- What you will do
Please copy exactly the lines from the top of the data through the line containing "match producer with", and nothing else.

Saved entries:

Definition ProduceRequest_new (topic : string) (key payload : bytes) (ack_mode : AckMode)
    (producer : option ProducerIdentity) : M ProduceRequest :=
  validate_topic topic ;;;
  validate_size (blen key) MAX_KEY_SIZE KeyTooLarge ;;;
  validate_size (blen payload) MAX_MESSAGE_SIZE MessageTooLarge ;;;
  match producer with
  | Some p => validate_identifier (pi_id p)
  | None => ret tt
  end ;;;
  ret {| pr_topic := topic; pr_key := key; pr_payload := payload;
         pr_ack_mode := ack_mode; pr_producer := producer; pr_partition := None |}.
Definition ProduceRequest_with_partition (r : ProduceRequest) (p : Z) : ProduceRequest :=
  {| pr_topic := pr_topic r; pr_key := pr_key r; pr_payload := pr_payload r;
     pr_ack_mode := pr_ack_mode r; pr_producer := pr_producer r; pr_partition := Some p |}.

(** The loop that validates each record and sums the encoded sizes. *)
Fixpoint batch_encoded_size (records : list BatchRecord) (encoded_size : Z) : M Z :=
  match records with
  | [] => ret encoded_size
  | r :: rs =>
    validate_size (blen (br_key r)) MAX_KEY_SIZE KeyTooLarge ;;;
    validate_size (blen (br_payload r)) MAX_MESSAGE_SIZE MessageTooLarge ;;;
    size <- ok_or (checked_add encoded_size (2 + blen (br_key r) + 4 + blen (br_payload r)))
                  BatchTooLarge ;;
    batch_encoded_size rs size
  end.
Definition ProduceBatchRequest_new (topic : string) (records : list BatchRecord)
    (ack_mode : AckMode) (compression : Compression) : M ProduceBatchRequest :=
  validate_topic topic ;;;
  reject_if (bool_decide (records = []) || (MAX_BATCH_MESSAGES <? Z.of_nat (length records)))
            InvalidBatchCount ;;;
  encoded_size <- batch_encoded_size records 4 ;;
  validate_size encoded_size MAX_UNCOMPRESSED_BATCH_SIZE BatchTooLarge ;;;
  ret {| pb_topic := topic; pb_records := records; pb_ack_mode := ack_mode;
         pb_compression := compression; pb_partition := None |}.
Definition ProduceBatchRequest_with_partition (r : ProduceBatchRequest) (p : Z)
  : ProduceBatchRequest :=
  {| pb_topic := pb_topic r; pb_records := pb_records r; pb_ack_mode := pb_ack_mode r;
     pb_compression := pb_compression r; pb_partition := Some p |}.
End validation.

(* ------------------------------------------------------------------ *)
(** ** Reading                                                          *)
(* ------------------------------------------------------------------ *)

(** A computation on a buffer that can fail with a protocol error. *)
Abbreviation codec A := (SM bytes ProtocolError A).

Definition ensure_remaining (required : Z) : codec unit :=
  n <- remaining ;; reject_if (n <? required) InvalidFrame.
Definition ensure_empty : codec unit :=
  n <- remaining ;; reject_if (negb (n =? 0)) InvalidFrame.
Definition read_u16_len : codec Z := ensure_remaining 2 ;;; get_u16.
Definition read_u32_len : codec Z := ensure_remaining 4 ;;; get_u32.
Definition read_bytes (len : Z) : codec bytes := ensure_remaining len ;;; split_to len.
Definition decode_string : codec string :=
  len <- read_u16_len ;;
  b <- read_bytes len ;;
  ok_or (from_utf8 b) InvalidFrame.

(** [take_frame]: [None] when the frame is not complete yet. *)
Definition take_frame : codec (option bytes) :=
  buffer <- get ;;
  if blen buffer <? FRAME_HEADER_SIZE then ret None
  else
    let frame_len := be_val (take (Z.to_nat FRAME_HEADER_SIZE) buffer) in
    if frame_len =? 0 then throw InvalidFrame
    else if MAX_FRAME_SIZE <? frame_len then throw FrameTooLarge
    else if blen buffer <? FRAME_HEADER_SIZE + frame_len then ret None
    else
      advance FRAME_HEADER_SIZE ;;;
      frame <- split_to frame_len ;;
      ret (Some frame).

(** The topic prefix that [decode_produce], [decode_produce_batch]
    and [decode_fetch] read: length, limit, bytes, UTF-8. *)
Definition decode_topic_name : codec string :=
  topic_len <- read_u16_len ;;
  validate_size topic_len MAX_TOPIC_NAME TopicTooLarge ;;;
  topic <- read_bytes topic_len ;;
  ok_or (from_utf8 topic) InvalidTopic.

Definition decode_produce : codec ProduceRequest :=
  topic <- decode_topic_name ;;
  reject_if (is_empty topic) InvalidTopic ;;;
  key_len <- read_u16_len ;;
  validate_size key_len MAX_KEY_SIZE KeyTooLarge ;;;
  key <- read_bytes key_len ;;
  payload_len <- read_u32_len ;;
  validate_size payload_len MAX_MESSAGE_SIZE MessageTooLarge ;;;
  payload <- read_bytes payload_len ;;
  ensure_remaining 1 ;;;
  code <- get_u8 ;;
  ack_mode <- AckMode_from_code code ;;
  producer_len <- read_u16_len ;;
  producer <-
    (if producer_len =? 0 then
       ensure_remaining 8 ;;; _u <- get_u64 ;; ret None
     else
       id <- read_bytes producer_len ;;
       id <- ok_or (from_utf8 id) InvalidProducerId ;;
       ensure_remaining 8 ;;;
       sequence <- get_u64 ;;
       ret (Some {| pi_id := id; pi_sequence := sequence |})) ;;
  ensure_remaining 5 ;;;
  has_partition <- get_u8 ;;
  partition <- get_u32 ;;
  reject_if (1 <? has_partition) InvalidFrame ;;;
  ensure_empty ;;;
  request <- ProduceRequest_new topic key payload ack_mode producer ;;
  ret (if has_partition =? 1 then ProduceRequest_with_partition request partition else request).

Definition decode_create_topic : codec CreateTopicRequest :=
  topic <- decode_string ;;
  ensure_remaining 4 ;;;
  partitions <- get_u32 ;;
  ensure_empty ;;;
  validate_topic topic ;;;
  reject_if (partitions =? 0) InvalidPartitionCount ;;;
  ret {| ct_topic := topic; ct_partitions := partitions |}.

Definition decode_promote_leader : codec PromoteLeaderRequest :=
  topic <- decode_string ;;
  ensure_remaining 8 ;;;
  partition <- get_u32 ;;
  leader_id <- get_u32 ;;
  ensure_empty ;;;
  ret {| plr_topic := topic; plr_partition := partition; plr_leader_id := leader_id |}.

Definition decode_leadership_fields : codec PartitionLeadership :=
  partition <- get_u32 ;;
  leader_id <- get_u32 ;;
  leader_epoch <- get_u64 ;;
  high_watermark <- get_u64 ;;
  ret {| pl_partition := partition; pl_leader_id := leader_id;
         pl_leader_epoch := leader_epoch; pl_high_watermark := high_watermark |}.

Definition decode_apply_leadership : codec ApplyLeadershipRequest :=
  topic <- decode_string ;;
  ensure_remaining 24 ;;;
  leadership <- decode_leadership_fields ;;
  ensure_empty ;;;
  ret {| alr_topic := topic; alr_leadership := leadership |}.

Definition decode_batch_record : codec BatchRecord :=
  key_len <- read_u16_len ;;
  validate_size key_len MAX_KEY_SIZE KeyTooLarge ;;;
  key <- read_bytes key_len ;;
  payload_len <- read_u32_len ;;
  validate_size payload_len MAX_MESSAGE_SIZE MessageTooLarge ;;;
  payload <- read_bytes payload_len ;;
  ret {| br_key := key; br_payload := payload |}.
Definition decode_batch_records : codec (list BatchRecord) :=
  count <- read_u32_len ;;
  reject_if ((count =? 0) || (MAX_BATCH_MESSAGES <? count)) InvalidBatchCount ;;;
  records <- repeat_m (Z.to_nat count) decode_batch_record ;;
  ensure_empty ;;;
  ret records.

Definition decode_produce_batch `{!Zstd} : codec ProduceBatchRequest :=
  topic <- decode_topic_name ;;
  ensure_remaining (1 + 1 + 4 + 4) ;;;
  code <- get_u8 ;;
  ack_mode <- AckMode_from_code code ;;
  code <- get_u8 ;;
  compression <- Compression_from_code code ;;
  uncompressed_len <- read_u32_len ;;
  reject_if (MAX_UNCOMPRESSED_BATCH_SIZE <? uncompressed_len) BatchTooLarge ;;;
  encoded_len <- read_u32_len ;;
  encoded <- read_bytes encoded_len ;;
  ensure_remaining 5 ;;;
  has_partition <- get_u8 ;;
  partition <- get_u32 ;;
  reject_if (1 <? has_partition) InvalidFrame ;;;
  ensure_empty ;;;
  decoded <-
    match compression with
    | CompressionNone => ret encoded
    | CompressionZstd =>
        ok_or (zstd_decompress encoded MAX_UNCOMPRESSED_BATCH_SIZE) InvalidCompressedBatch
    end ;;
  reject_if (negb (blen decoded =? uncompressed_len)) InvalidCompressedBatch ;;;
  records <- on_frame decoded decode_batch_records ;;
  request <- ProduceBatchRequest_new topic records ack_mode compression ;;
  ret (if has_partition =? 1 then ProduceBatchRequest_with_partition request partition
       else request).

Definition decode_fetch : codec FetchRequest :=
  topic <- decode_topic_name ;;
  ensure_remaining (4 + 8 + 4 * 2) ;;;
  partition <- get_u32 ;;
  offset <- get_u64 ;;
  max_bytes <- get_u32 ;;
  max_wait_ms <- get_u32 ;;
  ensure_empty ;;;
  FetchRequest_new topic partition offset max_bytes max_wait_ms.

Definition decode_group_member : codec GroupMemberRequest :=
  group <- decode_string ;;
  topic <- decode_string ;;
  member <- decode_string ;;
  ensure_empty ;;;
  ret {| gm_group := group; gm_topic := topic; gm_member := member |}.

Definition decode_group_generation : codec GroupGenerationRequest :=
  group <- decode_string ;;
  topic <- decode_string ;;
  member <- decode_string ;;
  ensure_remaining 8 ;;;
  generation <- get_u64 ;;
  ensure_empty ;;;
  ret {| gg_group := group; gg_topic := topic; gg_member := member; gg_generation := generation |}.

- Exercise solution
Definition ProduceRequest_new (topic : string) (key payload : bytes) (ack_mode : AckMode)
    (producer : option ProducerIdentity) : M ProduceRequest :=
  validate_topic topic ;;;
  validate_size (blen key) MAX_KEY_SIZE KeyTooLarge ;;;
  validate_size (blen payload) MAX_MESSAGE_SIZE MessageTooLarge ;;;
  match producer with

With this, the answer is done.